Delta 4 boosts military comsat into space

Editor's note...
  • Posted at 08:00 PM EST, 01/19/12: Delta 4 boosts military comsat into space
  • Updated at 08:20 PM EST, 01/19/12: Satellite released into preliminary orbit
CBS News

A $464 million Air Force communications satellite that will be stationed over the Indian Ocean and used in part to relay commands to unmanned drones was boosted into orbit Thursday evening by a United Launch Alliance Delta 4 rocket.

Equipped with four solid-fuel strap-on boosters for additional liftoff thrust, the 217-foot-tall Delta 4's hydrogen fueled RS-68 first-stage engine roared to life at 7:38 p.m. EST (GMT-5), lighting up a cloudless night sky as the rocket climbed away from launch complex 37B at the Cape Canaveral Air Force Station.

A United Launch Alliance Delta 4 rocket carrying the WGS 4 military communications satellite blasts off from the Cape Canaveral Air Force Station. (Credit:)
The 6.5-ton Wideband Global SATCOM 4 satellite -- WGS-4 -- was released into an elliptical orbit 40 minutes after launch. On-board thrusters will be used to roughly circularize the orbit by early February. Another 40 days of maneuvers, using xenon-ion thrusters, will be needed to finish maneuvering the satellite into its final orbit 22,300 miles above the equator.

After a month of tests and checkout, the Boeing-built satellite will be moved to its operational position above the Indian Ocean and turned over to the Air Force, which plans to use the spacecraft to relay communications to and from the Middle East and Southeast Asia for U.S. Central Command and U.S. Pacific Command.

WGS-4 is the fourth satellite in the series and the first of three enhanced "block 2" relay stations with higher bandwidth for improved communications with unmanned aerial vehicles - UAVs -- that carry cameras, sophisticated sensors and weapons systems and are operated by remotely by pilots via high-speed computer and video links.

WGS-4, which provides X-band and Ka-band voice and data links, can provide three times the bandwidth for UAV operations compared to earlier satellites.

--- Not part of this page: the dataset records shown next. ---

(* ===== verification/JsonSafe.v ===== *)
(** * The JSON reader is total and safe

    On every input [read_json] ends with a tree or throws [json_parser_error]:
    it terminates, never touches the end iterator, never pops an empty stack,
    never follows a dangling layer and never fails an assertion.  The lemmas on
    the callbacks say what building a value does to the tree: they are shared
    with the round trip of JsonRoundtrip.v. *)

From S2P Require Import Prelude Ptree JsonRead.

(** ** The callbacks as tree construction *)

(** The state with the finished leaf of the last value dropped, as the next
    callback drops it. *)
Definition norm_stack (st : list layer) : list layer :=
  match st with
  | Layer Leaf _ :: st => st
  | _ => st
  end.
Definition normalize (c : callbacks) : callbacks := with_stack (norm_stack (stack c)) c.

Definition with_key (kb : string) (c : callbacks) : callbacks :=
  {| root := root c; key_buffer := kb; stack := stack c |}.

(** A normalized state in which a value may begin. *)
Definition can_attach (c : callbacks) : Prop :=
  match stack c with
  | [] => root c = ptree_new
  | Layer (Array | Key) r :: _ => is_Some (ref_get r (root c))
  | _ => False
  end.

(** Where the next value goes. *)
Definition child_ref (c : callbacks) : node_ref :=
  match stack c with
  | [] => []
  | l :: _ => match ref_get (l_t l) (root c) with
              | Some n => l_t l ++ [ptree_size n]
              | None => []
              end
  end.

(** The state after the whole value [v]. *)
Definition attach (v : ptree) (c : callbacks) : callbacks :=
  match stack c with
  | Layer Array r :: _ =>
      {| root := ref_alter (ptree_push_back (EmptyString, v)) r (root c);
         key_buffer := key_buffer c; stack := stack c |}
  | Layer Key r :: st =>
      {| root := ref_alter (ptree_push_back (key_buffer c, v)) r (root c);
         key_buffer := key_buffer c; stack := Layer Object r :: st |}
  | _ => {| root := v; key_buffer := key_buffer c; stack := stack c |}
  end.

(** The state while [v], begun in [c], is under construction in a layer of kind
    [kd]. *)
Definition opened (kd : kind) (c : callbacks) (v : ptree) : callbacks :=
  let c' := attach v c in
  {| root := root c'; key_buffer := key_buffer c';
     stack := Layer kd (child_ref c) :: stack c' |}.

Lemma normalize_idem c : norm_stack (stack c) = stack c → normalize c = c.
Proof. destruct c; unfold normalize, with_stack; cbn. by intros ->. Qed.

"The UAVs and moving large amounts of data around is a major requirement that drove us to do the upgrade, which is giving us the significantly more bandwidth and capacity," said Dave Madden, director of the Military Satellite Communications Systems Directorate at the Air Force's Space and Missile Systems Center.

Mark Spiwak, WGS program director with Boeing, said the increased bandwidth will allow operators to "lock onto one or several Global Hawks, multiple Reapers and Predators, and the more bandwidth allows the operators to pump more data through. You've got that wider pipe on two uplink and two downlink channels."

"That's kind of the main change (for upgraded block 2 satellites)," he told Spaceflight Now. "It still has all of the X-band flexibility, Ka-band flexibility that the first three have, but this has these extra, larger pipes that you can really pump a lot of data through."